What to do: Nothing in the entries may change when they are transcribed.

Dataset:
(** The properties of the node that was found. *)
Definition observed_result (condition : Postcondition) (observed : Node) : LiveCheckStatus :=
  let kind := observed.(Node.kind).(NodeSpec.kind) in
  let size := observed.(Node.kind).(NodeSpec.size) in
  match condition with
  | Postcondition.Activation _ active =>
      match kind with
      | NodeKind.LvmLv _ =>
          match observed.(Node.size).(NodeFacts.lvm_active) with
          | Some actual =>
              if eqb actual active then LiveCheckStatus.Satisfied
              else violated "observed LV activation differs from the requested result"
          | None => unknown "fresh unambiguous native LV activation state is required"
          end
      | _ => unknown "unsupported observed node result"
      end
  | Postcondition.NodeAbsent _ => violated "correlated object is still present in the observation"
  | Postcondition.NodeReprobed _ => LiveCheckStatus.Satisfied
  | Postcondition.NodeSize _ expected =>
      match size with
      | Some actual =>
          if (actual =? expected)%N then LiveCheckStatus.Satisfied
          else violated "observed size differs from the requested result"
      | None => unknown "fresh observed node size is required"
      end
  | Postcondition.NodeMatches _ spec =>
      if bool_decide (kind ≠ spec.(NodeSpec.kind))
      then violated "observed node kind or properties differ from the requested result"
      else match spec.(NodeSpec.size), size with
           | None, _ => LiveCheckStatus.Satisfied
           | Some expected, Some actual =>
               if (expected =? actual)%N then LiveCheckStatus.Satisfied
               else violated "observed size differs from the requested result"
           | Some _, None => unknown "fresh observed node size is required"
           end
  | Postcondition.FilesystemLabel _ label =>
      match kind with
      | NodeKind.Filesystem _ actual =>
          if bool_decide (actual = label) then LiveCheckStatus.Satisfied
          else violated "observed filesystem label differs from the requested result"
      | _ => violated "correlated object is not a filesystem"
      end
  | _ => unknown "unsupported observed node result"
  end.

Exercise response:
(** The properties of the node that was found. *)
Definition observed_result (condition : Postcondition) (observed : Node) : LiveCheckStatus :=
  let kind := observed.(Node.kind).(NodeSpec.kind) in
  let size := observed.(Node.kind).(NodeSpec.size) in
  match condition with
  | Postcondition.Activation _ active =>
      match kind with
      | NodeKind.LvmLv _ =>
          match observed.(Node.size).(NodeFacts.lvm_active) with
          | Some actual =>
              if eqb actual active then LiveCheckStatus.Satisfied
              else violated "observed LV activation differs from the requested result"
          | None => unknown "fresh unambiguous native LV activation state is required"
          end
      | _ => unknown "unsupported observed node result"
      end
  | Postcondition.NodeAbsent _ => violated "correlated object is still present in the observation"
  | Postcondition.NodeReprobed _ => LiveCheckStatus.Satisfied
  | Postcondition.NodeSize _ expected =>
      match size with
      | Some actual =>
          if (actual =? expected)%N then LiveCheckStatus.Satisfied
          else violated "observed size differs from the requested result"
      | None => unknown "fresh observed node size is required"
      end
  | Postcondition.NodeMatches _ spec =>
      if bool_decide (kind ≠ spec.(NodeSpec.kind))
      then violated "observed node kind or properties differ from the requested result"
      else match spec.(NodeSpec.size), size with
           | None, _ => LiveCheckStatus.Satisfied
           | Some expected, Some actual =>
               if (expected =? actual)%N then LiveCheckStatus.Satisfied
               else violated "observed size differs from the requested result"
           | Some _, None => unknown "fresh observed node size is required"
           end
  | Postcondition.FilesystemLabel _ label =>
      match kind with
      | NodeKind.Filesystem _ actual =>
          if bool_decide (actual = label) then LiveCheckStatus.Satisfied
          else violated "observed filesystem label differs from the requested result"
      | _ => violated "correlated object is not a filesystem"
      end
  | _ => unknown "unsupported observed node result"
  end.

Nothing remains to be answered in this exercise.